Demand of the question
Introduction. Contextual Introduction.
Body. How populist schemes are immediate relief and not a long term solution?
Conclusion. Way forward.

Schemes like offering free food or cooked food at very low prices although help in providing meal to needy but also put extra burden on public exchequer. It has also been seen as an undemocratic mean to gain public support. Populist measures like this shatters the hopes of a shift to market-driven policies and is not seen as a long term solution.

Populist schemes- an immediate relief.

  1. These measures are important and act as immediate. It help the poor and needy by making resources accessible and affordable to them.
  2. Competitive populism can also be a very effective way to identify the long-felt community needs. Since these are area-specific, political parties and candidates will focus on local problems, thereby making elections more issue-oriented and participatory, and our democracy more vibrant and responsive.
  3. They will remain the critical components of the social safety net and poverty alleviation programmes of any government.

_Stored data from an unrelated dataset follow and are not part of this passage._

Ltac unfold_engine :=
  unfold __run_reactors, run_pass, record_deps, _pending_reactors,
    _relevant_reactors, proxy_of, get_node, randomize_order, __run_reactor,
    enter_reactor, call_reactor, install_result, _metadata_proxy_for_node,
    update_proxy, clear_keyerror, count_change, __run_new_nodes,
    __initial_run_for_node, set_layer_of, cache_partition_of,
    __run_triggered_nodes, __run_unstable_nodes, __run_nodes_with_deps,
    stable_of, mark_completed, _write_disk_cache, quit_is_set,
    __check_iteration_count.

Ltac keeps_step side :=
  lazymatch goal with
  | |- keeps _ _ (mret _) => apply keeps_ret; side
  | |- keeps _ _ get_state => apply keeps_get; side
  | |- keeps _ _ out_of_fuel => apply keeps_fuel; side
  | |- keeps _ _ (raise _) => apply keeps_raise; side
  | |- keeps _ _ (modify _) => apply keeps_modify; side
  | |- keeps _ _ (mbind _ _) => apply keeps_bind; [side .. | | intros ?]
  | |- keeps _ _ (for_ _ _) => apply keeps_for; [side .. | intros ?]
  | |- keeps _ _ (foldl _ _ _) => apply keeps_foldl; [side .. | | intros ? ?]
  | |- keeps _ _ (catch_StartOver _) => apply keeps_catch
  | |- keeps _ _ (finally _ _) => apply keeps_finally; [side .. | | side]
  | |- keeps _ _ (match ?x with _ => _ end) => destruct x
  | |- keeps _ _ (let '(_, _) := ?x in _) => destruct x
  | |- keeps _ _ _ => progress unfold_engine
  end.

Ltac keeps_go side := repeat (keeps_step side).

Lemma get_in_a_reactor_bookkeeping st access :
  same_bookkeeping st (get_in_a_reactor env st access).
Proof.
  unfold get_in_a_reactor, get_call. destruct access as [n p].
  repeat case_match; done.
Qed.

Lemma accesses_bookkeeping l st :
  same_bookkeeping st (foldl (get_in_a_reactor env) st l).
Proof.
  revert st. induction l as [|a l IH]; intros st; simpl; [done|].
  specialize (IH (get_in_a_reactor env st a)).
  pose proof (get_in_a_reactor_bookkeeping st a) as Ha.
  unfold same_bookkeeping in *. intuition congruence.
Qed.

Ltac iter_side :=
  try solve [ done
            | intros; unfold same_iterations in *; simpl; congruence
            | intros; unfold same_iterations; apply accesses_bookkeeping ].

Lemma run_reactor_iterations node_name reactor :
  keeps same_iterations (λ _, True) (__run_reactor env node_name reactor).
Proof.
  unfold __run_reactor, enter_reactor, call_reactor, install_result,
    _metadata_proxy_for_node, update_proxy, clear_keyerror, count_change.
  keeps_go iter_side.
Qed.


Lemma enter_reactor_known node_name (reactor : @Reactor Metadata) (st : State) :
  known env node_name st →
  enter_reactor env node_name reactor st
  = (entry_state env node_name reactor st, Val (popped_layer env node_name reactor st))
  ∧ _in_a_reactor (entry_state env node_name reactor st) = true
  ∧ layer_of node_name 1 (reactor_name reactor) (entry_state env node_name reactor st) = None
  ∧ is_Some (_node_metadata_proxies (entry_state env node_name reactor st) !! node_name)
  ∧ same_bookkeeping st (set_in_a_reactor (_in_a_reactor st)
                           (entry_state env node_name reactor st)).
Proof.
  intros Hk. unfold entry_state, popped_layer, layer_of, enter_reactor,
    _metadata_proxy_for_node, update_proxy. run.
  destruct (_node_metadata_proxies st !! node_name) as [proxy|] eqn:Hp.
  - simpl. rewrite lookup_alter_eq, Hp. simpl. rewrite lookup_delete_eq.
    repeat split; eauto.
  - destruct Hk as [[? ?]|[node Hn]]; [congruence|]. rewrite Hn. simpl.
    rewrite lookup_alter_eq, lookup_insert_eq. simpl. repeat split; eauto.
Qed.

Lemma enter_reactor_unknown node_name (reactor : @Reactor Metadata) (st : State) :
  ¬ known env node_name st →
  ∃ st1, enter_reactor env node_name reactor st = (st1, Exc (NoSuchNode node_name))
         ∧ _in_a_reactor st1 = _in_a_reactor st.
Proof.
  intros Hk. unfold enter_reactor, _metadata_proxy_for_node, update_proxy. run.
  destruct (_node_metadata_proxies st !! node_name) as [proxy|] eqn:Hp.
  { exfalso. apply Hk. left. eauto. }
  destruct (nodes env !! node_name) as [node|] eqn:Hn.
  { exfalso. apply Hk. right. eauto. }
  simpl. eauto.
Qed.

(** The [try] statement, case by case *)
Lemma call_reactor_spec node_name (reactor : @Reactor Metadata) (st1 : State) :
  let run := call reactor node_name (_node_metadata_proxies st1) in
  let st2 := foldl (get_in_a_reactor env) st1 (accesses run) in
  let key := (node_name, reactor_name reactor) in
  call_reactor env node_name reactor st1 =
  match outcome run with
  | Returned new_metadata => (set_in_a_reactor false st2, Val (inr new_metadata))
  | RaisedKeyError exc =>
      (set_in_a_reactor false (set__keyerrors (<[key := exc]> (__keyerrors st2)) st2),
       Val (inl (false, _partial_metadata_accessed_for st2)))
  | RaisedDoNotRunAgain =>
      (set_in_a_reactor false
         (set__keyerrors (delete key (__keyerrors st2))
            (set__do_not_run_again ({[key]} ∪ __do_not_run_again st2) st2)),
       Val (inl (false, ∅)))
  | RaisedOther exc => (set_in_a_reactor false st2, Exc (ReactorException exc))
  end.
Proof.
  intros run st2 key. unfold call_reactor, clear_keyerror. run.
  fold run. destruct (outcome run); reflexivity.
Qed.

Lemma proxies_grow access (st : State) n :
  is_Some (_node_metadata_proxies st !! n) →
  is_Some (_node_metadata_proxies (get_in_a_reactor env st access) !! n).
Proof.
  intros Hn. unfold get_in_a_reactor, get_call. destruct access as [m p].
  repeat case_match; simpl; try done;
    (destruct (decide (m = n)) as [->|Hne];
     [rewrite lookup_insert_eq; eauto|by rewrite lookup_insert_ne]).
Qed.

Lemma accesses_proxies_grow l (st : State) n :
  is_Some (_node_metadata_proxies st !! n) →
  is_Some (_node_metadata_proxies (foldl (get_in_a_reactor env) st l) !! n).
Proof.
  revert st. induction l as [|a l IH]; intros st Hn; simpl; [done|].
  apply IH. by apply proxies_grow.
Qed.

Lemma dict_get_set_eq {K V} `{EqDecision K} (k : K) (v : V) d :
  dict_get k (dict_set k v d) = Some v.
Proof.
  induction d as [|[k' v'] d IH]; simpl.
  - by rewrite decide_True.
  - destruct (decide (k' = k)) as [->|Hne]; simpl.
    + by rewrite decide_True.
    + by rewrite decide_False.
Qed.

Populist measures- not a long term sustainable solution:

  1. In an extremely diverse and heterogeneous society like ours, satisfying individual desires with scarce public resources is impossible. Specific forms of individual assistance will end up satisfying few, and even that only partially, while leaving the large majority dissatisfied.
  2. Further, the scarce resources and huge demand does not benefit anybody, rather put extra pressure on states.
  3. Focus should be on connecting roads, water supply, sewerage facilities, agriculture storage and marketing facilities, community halls and libraries, school and hospital buildings, and check-dams and irrigation channels. This improves the productivity and living standards of local residents, encouraging further investment, providing jobs and expanding economic and commercial opportunities.
  4. Subsidy encourage inefficiency by relying more in the subsidy money that offered by the governments and do not address the real issues like increasing incomes of the poor.
  5. These schemes put extra burden on state’s purse and generally lead to fiscal deficit, thereby affecting growth prospects of state.
  6. These schemes act as a tool of diversion from real issues, and suppress the real issues in the name of freebies.
  7. These programmes are too complex to conceive and administer, and should be done so taking into account the varying needs and problems of different areas and communities. Their designing cannot be left to the caprices of the political marketplace.

The aim should not be to blindly eliminate populism, but to channel it towards achieving socially and economically desirable objectives. Ultimately, the state is spending money, and it is only appropriate that this expenditure generate the maximum benefit and social welfare.